Todeschini nega que a terceirização tenha contribuído para a maior concessão de auxílio-doença. Segundo ele, os médicos terceirizados realizaram somente 120 mil perícias. Entre setembro de 2010 e fevereiro passado, quase 1 milhão de novos benefícios de auxílio-doença foram aprovados e passaram a ser concedidos.
Emprego formal eleva concessão, afirma governo
O crescimento do emprego formal tem contribuído para o aumento na concessão de auxílio-doença, diz a Previdência. "2010 foi o ano do "Pibão". Aumentou a massa de trabalhadores segurados", diz Remígio Todeschini, diretor do Ministério da Previdência.
Todeschini afirma que, em período de forte crescimento, o trabalhador é submetido a um ritmo mais intenso de trabalho, o que aumenta a propensão a doenças e acidentes.
Especialistas descartam a possibilidade de que essa seja uma causa preponderante do recente aumento nas concessões. Segundo José Cechin, ex-ministro da Previdência, o aumento da formalização já ocorre há alguns anos, o que diminui a probabilidade de que tenha contribuído para uma explosão na demanda por auxílio-doença só agora.
Cechin e outros especialistas, como Marcelo Caetano do Ipea, ressaltam que, se o crescimento da formalização estiver contribuindo de forma significativa para o adoecimento dos trabalhadores, é sinal de que parte dos empregos que estão sendo criados é precária.
INSS cobra empresas por gasto com acidente
O INSS tem ajuizado, via AGU (Advocacia-Geral da União), ações de cobrança contra empresas devido ao pagamento de benefícios previdenciários decorrentes de acidentes de trabalho.

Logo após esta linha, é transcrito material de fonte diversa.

(** ** The runs of [main] *)

Lemma main_run `{EncodingJSON} os :
  (∃ msg, main os = ([Stdout msg], Exit 1))
  ∨ (∃ cfg, setup os = ([], Done cfg)
      ∧ ((∃ msg, main os = ([getCall cfg; Stdout msg], Exit 1))
         ∨ (∃ msg, main os = ([getCall cfg], Panic msg))
         ∨ (∃ manifest arts a tr o,
              targetPath cfg manifest = Some (arts, a)
              ∧ TransferRun cfg (merged cfg (channelsOf manifest) arts a) (tr, o)
              ∧ main os = (getCall cfg :: tr, o)))).
Proof.
  destruct (setup_cases os) as [[cfg Hs]|[msg Hs]];
    [right; exists cfg; split; [done|]|left; exists msg; unfold main; by rewrite Hs].
  rewrite (main_eq _ _ _ Hs), load_eq. fold (getCall cfg).
  assert (Hrest : ∀ manifest,
    (∃ msg, (emit (getCall cfg) ;; update cfg manifest) = ([getCall cfg; Stdout msg], Exit 1))
    ∨ (∃ msg, (emit (getCall cfg) ;; update cfg manifest) = ([getCall cfg], Panic msg))
    ∨ (∃ manifest0 arts a tr o,
         targetPath cfg manifest0 = Some (arts, a)
         ∧ TransferRun cfg (merged cfg (channelsOf manifest0) arts a) (tr, o)
         ∧ (emit (getCall cfg) ;; update cfg manifest) = (getCall cfg :: tr, o))).
  { intros manifest. destruct (targetPath cfg manifest) as [[arts a]|] eqn:Hp.
    - right; right. exists manifest, arts, a.
      pose proof (transfer_run cfg (merged cfg (channelsOf manifest) arts a)) as Hrun.
      destruct (transfer cfg _) as [tr o] eqn:Ht. exists tr, o.
      split; [done|]. split; [done|].
      rewrite (update_found _ _ _ _ Hp), Ht. by destruct o.
    - destruct (update_not_found _ _ Hp) as [[msg ->]| ->].
      + right; left. by exists msg.
      + destruct (copyErr (executable cfg)).
        * left. by eexists.
        * right; left. by eexists. }
  rewrite bind_assoc.
  destruct (GetObject (r2 cfg) (BUCKET cfg) (manifestKey cfg)) as [reader|err] eqn:Hget.
  - destruct (Decode reader) as [manifest|e] eqn:Hd; simpl check.
    + specialize (Hrest manifest).
      replace (emit (getCall cfg) ≫= λ _, mret manifest ≫= update cfg)
        with (emit (getCall cfg) ;; update cfg manifest)
        by (apply bind_ext; intros []; by rewrite bind_ret_l).
      done.
    + left. by eexists.
  - specialize (Hrest zeroManifest).
    replace (emit (getCall cfg) ≫= λ _, mret zeroManifest ≫= update cfg)
      with (emit (getCall cfg) ;; update cfg zeroManifest)
      by (apply bind_ext; intros []; by rewrite bind_ret_l).
    done.
Qed.

(** C8. When the stored manifest is fetched but does not decode, the run
    prints the failure and exits with status 1, and [PutObject] is never
    called. *)
Theorem undecodable_manifest_is_fatal `{EncodingJSON} os tr0 cfg reader e :
  setup os = (tr0, Done cfg) →
  GetObject (r2 cfg) (BUCKET cfg) (manifestKey cfg) = Ok reader →
  Decode reader = Err e →
  main os = ([getCall cfg; Stdout ("E: Failed to decode manifest: " +:+ e)], Exit 1)
  ∧ exitStatus (main os).2 ≠ 0%Z
  ∧ uploads (main os).1 = [].
Proof.
  intros Hs Hget Hd.
  assert (Hmain : main os
    = ([getCall cfg; Stdout ("E: Failed to decode manifest: " +:+ e)], Exit 1)).
  { rewrite (main_eq _ _ _ Hs), load_eq. fold (getCall cfg). by rewrite Hget, Hd. }
  rewrite Hmain. by repeat split.
Qed.

Lemma undecodable_manifest_is_fatal_witness :
  exitStatus (main (H := Demo.rejecting) Demo.stored).2 ≠ 0%Z
  ∧ uploads (main (H := Demo.rejecting) Demo.stored).1 = [].
Proof.
  refine (proj2 (undecodable_manifest_is_fatal (H := Demo.rejecting) Demo.stored []
                   Demo.storedCfg (bytes_of "{") "unexpected end of JSON input" _ _ _));
    vm_compute; reflexivity.
Defined.

(** How [main] treats a failed fetch (main.go:99-105): whatever the
    reason, not found or any other, the error is dropped and the rest of
    the run is the merge and the uploads on the zero manifest. *)
Lemma failed_fetch_starts_from_zero_manifest `{EncodingJSON} os tr0 cfg err :
  setup os = (tr0, Done cfg) →
  GetObject (r2 cfg) (BUCKET cfg) (manifestKey cfg) = Err err →
  main os
  = (GetObjectCall (BUCKET cfg) (manifestKey cfg) (Err err) :: (update cfg zeroManifest).1,
     (update cfg zeroManifest).2).
Proof.
  intros Hs Hget. rewrite (main_eq _ _ _ Hs), load_eq, Hget, bind_assoc.
  transitivity (emit (GetObjectCall (BUCKET cfg) (manifestKey cfg) (Err err)) ;;
                update cfg zeroManifest).
  { apply bind_ext; intros []. apply bind_ret_l. }
  reflexivity.
Qed.

Lemma failed_fetch_starts_from_zero_manifest_witness :
  main (H := Demo.rejecting) Demo.unreachable
  = (GetObjectCall "updates" "app1/manifest.json" (Err (S3Failure "connection reset by peer"))
       :: (update (H := Demo.rejecting) Demo.unreachableCfg zeroManifest).1,
     (update (H := Demo.rejecting) Demo.unreachableCfg zeroManifest).2).
Proof.
  apply (failed_fetch_starts_from_zero_manifest (H := Demo.rejecting) Demo.unreachable []
           Demo.unreachableCfg (S3Failure "connection reset by peer"));
    vm_compute; reflexivity.
Defined.

(** C2, on the code. A fetch that fails for another reason than not found
    is not fatal, as every other failed call of [main] is: the error is
    dropped, the artifact is uploaded, then a manifest that holds the
    target entry only is uploaded under the manifest key, over whatever
    the store holds there, and the run exits with status 0. *)
Theorem failed_fetch_is_not_fatal :
  GetObject (r2 Demo.unreachableCfg) "updates" "app1/manifest.json"
  = Err (S3Failure "connection reset by peer")
  ∧ exitStatus (main (H := Demo.rejecting) Demo.unreachable).2 = 0%Z
  ∧ length (artifactUploads (main (H := Demo.rejecting) Demo.unreachable).1) = 1%nat
  ∧ (∃ body size,
       manifestUploads (main (H := Demo.rejecting) Demo.unreachable).1
       = [PutObjectCall "updates" "app1/manifest.json" body size "application/json" None]
       ∧ string_of_list_byte body
         = Demo.text "{'channel':{'stable':{'version':'1.0.0','build':'2024-01-01T00:00:00Z','artifact':{'linux-x64':{'binary':'app1/artifect/324dcf027dd4a30a932c441f365a25e86b173defa4b8e58948253471b81b72cf','checksum':'324dcf027dd4a30a932c441f365a25e86b173defa4b8e58948253471b81b72cf','patch':''}}}}}").
Proof.
  split; [reflexivity|]. split; [vm_compute; reflexivity|].
  split; [vm_compute; reflexivity|].
  eexists _, _. split; vm_compute; reflexivity.
Qed.

Ltac by_position Hi i tac :=
  simpl in Hi;
  first [ discriminate Hi
        | destruct i as [|i]; [try discriminate Hi; tac|by_position Hi i tac] ].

Segundo a AGU, a cobrança refere-se apenas a acidentes causados por imprudência da empresa.
Esse tipo de ação -chamada de ação regressiva previdenciária- começou a ser ajuizado com mais expressão em 2008. De lá para cá, a AGU entrou com 1.260 processos, dos quais 305 tramitaram em julgado, com 90% de ganho de causa ao INSS.
A AGU espera, com esses processos, recuperar R$ 200 milhões para os cofres do INSS. Já conseguiu, segundo o procurador federal Fernando Maciel, chefe de divisão do gerenciamento das ações regressivas acidentárias da PGF (Procuradoria Geral Federal), reaver R$ 1,6 milhão.
Essas ações visam ressarcir a Previdência de gastos com benefícios como auxílio-doença, aposentadoria por invalidez e até pensão por morte decorrentes de acidentes trabalhistas.
"As ações regressivas não são ajuizadas só em caso de acidentes fatais. Todo acidente que decorra do descumprimento de uma norma de segurança do trabalho pode acarretar em uma ação regressiva", diz Maciel.
Maciel diz que, antes de entrar com a ação, a AGU se assegura de que a empresa é culpada pelo acidente.
"Temos a colaboração da Justiça do Trabalho, por exemplo, que nos encaminha a cópia de processos trabalhistas movidos pelos segurados. Usamos esses processos como provas na ação regressiva."
A CNI (Confederação Nacional da Indústria) se queixa de que a ação regressiva cria uma dupla tributação para a empresa, que já paga o seguro-acidente, no valor de até 3%.
Além disso, há a incidência do FAP (Fator Acidentário de Prevenção), que pode tanto reduzir à metade o valor do seguro quanto dobrá-la, de acordo com o índice de acidentes registrado pela companhia.